- WORK TO COMPLETE: Go to the line containing "(forall k, 0 <= k < MAXFILE ->" in the records below and print it and every following line exactly, on through the line containing "apply (wp_bmap _", then stop.

Dataset entries

>>>

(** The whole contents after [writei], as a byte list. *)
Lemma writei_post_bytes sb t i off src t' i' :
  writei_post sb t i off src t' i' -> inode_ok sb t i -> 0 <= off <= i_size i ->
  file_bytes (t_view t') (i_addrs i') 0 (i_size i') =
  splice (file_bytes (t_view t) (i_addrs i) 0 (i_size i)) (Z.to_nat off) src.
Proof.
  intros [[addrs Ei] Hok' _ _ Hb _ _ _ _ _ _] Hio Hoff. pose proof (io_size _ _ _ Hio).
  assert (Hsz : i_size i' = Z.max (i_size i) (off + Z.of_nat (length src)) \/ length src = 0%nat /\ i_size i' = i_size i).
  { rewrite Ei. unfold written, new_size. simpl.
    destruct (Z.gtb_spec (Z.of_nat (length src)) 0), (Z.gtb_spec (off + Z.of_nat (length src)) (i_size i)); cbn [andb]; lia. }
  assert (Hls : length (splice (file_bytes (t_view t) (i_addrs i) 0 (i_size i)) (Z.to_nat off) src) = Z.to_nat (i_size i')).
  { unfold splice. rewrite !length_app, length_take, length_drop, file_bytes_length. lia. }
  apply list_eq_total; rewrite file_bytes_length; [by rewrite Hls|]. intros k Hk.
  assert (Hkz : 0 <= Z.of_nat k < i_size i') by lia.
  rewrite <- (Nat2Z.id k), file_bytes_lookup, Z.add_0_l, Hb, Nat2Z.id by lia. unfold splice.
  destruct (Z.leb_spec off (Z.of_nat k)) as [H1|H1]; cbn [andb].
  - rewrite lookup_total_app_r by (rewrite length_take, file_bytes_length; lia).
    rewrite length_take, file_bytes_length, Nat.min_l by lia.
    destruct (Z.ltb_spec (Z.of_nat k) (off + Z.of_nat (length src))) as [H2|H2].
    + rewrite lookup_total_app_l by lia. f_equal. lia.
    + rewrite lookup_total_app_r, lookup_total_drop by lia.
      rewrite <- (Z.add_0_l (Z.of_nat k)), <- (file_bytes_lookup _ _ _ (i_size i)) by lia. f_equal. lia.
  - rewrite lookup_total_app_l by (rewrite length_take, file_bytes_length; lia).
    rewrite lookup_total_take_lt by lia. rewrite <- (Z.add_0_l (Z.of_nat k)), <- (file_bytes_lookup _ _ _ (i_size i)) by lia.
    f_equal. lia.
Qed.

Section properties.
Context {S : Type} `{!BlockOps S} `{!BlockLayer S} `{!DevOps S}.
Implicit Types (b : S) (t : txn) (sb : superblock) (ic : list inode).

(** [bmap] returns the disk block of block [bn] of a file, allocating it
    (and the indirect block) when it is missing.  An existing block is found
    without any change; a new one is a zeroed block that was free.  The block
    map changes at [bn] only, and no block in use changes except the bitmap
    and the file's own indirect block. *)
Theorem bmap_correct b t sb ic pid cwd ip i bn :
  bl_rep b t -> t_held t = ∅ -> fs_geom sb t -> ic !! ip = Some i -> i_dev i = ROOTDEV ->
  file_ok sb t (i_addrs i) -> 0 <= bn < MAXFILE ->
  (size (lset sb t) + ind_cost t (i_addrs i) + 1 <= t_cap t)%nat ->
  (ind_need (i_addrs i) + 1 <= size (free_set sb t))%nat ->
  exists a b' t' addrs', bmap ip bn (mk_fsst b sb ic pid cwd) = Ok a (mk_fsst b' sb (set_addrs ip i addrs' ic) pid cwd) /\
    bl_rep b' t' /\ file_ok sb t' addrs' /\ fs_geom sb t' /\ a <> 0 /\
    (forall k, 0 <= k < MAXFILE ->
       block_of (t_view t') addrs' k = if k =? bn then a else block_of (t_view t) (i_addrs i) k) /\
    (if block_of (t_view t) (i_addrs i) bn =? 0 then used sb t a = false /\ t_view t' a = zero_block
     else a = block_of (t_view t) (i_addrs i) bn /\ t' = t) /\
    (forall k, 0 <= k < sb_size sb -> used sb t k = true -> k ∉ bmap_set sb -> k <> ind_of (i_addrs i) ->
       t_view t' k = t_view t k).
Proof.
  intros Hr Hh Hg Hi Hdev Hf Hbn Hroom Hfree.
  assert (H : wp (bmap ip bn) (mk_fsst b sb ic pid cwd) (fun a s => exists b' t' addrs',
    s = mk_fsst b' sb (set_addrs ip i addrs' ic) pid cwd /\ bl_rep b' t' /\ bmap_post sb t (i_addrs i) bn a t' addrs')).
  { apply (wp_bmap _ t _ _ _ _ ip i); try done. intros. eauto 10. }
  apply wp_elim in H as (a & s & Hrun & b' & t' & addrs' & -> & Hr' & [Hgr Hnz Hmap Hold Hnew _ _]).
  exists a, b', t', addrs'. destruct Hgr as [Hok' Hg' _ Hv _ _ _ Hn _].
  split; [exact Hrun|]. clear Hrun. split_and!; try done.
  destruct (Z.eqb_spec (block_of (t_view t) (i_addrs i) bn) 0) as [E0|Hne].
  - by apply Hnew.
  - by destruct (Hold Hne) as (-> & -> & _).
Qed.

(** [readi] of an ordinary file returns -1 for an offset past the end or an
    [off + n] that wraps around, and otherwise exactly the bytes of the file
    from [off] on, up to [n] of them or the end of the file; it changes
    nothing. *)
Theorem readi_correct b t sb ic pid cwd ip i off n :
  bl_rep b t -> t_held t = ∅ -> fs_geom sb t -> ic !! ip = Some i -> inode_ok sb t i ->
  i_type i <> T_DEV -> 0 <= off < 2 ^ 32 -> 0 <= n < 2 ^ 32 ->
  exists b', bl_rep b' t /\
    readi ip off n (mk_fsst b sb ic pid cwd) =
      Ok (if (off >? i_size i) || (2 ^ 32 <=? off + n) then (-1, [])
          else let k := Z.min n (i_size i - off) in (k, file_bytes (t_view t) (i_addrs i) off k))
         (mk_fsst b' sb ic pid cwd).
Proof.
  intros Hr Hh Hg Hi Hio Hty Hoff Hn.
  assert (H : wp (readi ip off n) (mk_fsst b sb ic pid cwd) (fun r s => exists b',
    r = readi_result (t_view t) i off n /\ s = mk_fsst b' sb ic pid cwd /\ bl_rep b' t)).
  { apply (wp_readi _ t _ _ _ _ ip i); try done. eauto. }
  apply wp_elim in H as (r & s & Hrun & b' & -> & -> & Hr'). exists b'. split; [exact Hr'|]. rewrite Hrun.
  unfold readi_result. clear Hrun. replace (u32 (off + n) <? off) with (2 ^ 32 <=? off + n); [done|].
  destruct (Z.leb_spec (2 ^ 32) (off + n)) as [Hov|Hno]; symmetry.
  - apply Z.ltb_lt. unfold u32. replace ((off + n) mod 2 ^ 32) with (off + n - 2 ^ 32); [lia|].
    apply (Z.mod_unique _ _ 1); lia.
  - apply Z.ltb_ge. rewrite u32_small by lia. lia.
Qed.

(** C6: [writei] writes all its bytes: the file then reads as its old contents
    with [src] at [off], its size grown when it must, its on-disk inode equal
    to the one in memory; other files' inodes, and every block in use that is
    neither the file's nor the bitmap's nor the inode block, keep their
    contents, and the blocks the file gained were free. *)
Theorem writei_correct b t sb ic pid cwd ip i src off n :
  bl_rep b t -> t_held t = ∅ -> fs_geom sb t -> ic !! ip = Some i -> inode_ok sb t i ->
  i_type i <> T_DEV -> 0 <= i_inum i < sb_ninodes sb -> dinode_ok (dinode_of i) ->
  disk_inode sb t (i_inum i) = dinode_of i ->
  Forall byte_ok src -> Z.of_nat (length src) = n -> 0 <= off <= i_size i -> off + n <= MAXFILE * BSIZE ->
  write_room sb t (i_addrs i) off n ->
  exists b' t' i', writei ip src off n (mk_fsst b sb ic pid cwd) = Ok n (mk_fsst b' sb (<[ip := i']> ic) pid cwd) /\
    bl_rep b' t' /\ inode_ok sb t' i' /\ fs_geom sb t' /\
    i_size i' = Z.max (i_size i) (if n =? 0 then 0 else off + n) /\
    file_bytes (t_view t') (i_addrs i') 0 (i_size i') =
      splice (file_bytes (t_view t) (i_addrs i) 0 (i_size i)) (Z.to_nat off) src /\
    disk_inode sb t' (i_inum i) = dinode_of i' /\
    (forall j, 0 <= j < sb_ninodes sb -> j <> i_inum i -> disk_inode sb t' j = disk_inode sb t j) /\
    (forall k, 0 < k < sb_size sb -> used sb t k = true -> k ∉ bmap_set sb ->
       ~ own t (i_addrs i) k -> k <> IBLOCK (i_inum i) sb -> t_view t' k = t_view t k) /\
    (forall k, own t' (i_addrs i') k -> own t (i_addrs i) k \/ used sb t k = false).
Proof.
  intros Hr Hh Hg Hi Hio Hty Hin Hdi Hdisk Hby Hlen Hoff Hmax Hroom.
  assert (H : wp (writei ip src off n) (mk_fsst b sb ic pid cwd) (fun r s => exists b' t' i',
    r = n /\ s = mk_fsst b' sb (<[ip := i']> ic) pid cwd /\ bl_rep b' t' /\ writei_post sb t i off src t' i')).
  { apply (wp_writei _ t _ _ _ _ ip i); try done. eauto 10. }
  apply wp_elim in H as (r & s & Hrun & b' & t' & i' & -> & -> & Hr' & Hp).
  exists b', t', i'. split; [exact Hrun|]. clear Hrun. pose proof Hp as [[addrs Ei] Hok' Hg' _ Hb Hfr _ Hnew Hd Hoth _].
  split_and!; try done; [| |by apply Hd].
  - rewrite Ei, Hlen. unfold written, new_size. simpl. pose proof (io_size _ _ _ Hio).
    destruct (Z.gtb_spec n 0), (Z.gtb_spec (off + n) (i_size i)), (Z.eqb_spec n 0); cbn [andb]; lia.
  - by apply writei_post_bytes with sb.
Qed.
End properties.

<<<

- ANSWER SPACE:
    (forall k, 0 <= k < MAXFILE ->
       block_of (t_view t') addrs' k = if k =? bn then a else block_of (t_view t) (i_addrs i) k) /\
    (if block_of (t_view t) (i_addrs i) bn =? 0 then used sb t a = false /\ t_view t' a = zero_block
     else a = block_of (t_view t) (i_addrs i) bn /\ t' = t) /\
    (forall k, 0 <= k < sb_size sb -> used sb t k = true -> k ∉ bmap_set sb -> k <> ind_of (i_addrs i) ->
       t_view t' k = t_view t k).
Proof.
  intros Hr Hh Hg Hi Hdev Hf Hbn Hroom Hfree.
  assert (H : wp (bmap ip bn) (mk_fsst b sb ic pid cwd) (fun a s => exists b' t' addrs',
    s = mk_fsst b' sb (set_addrs ip i addrs' ic) pid cwd /\ bl_rep b' t' /\ bmap_post sb t (i_addrs i) bn a t' addrs')).
  { apply (wp_bmap _ t _ _ _ _ ip i); try done. intros. eauto 10. }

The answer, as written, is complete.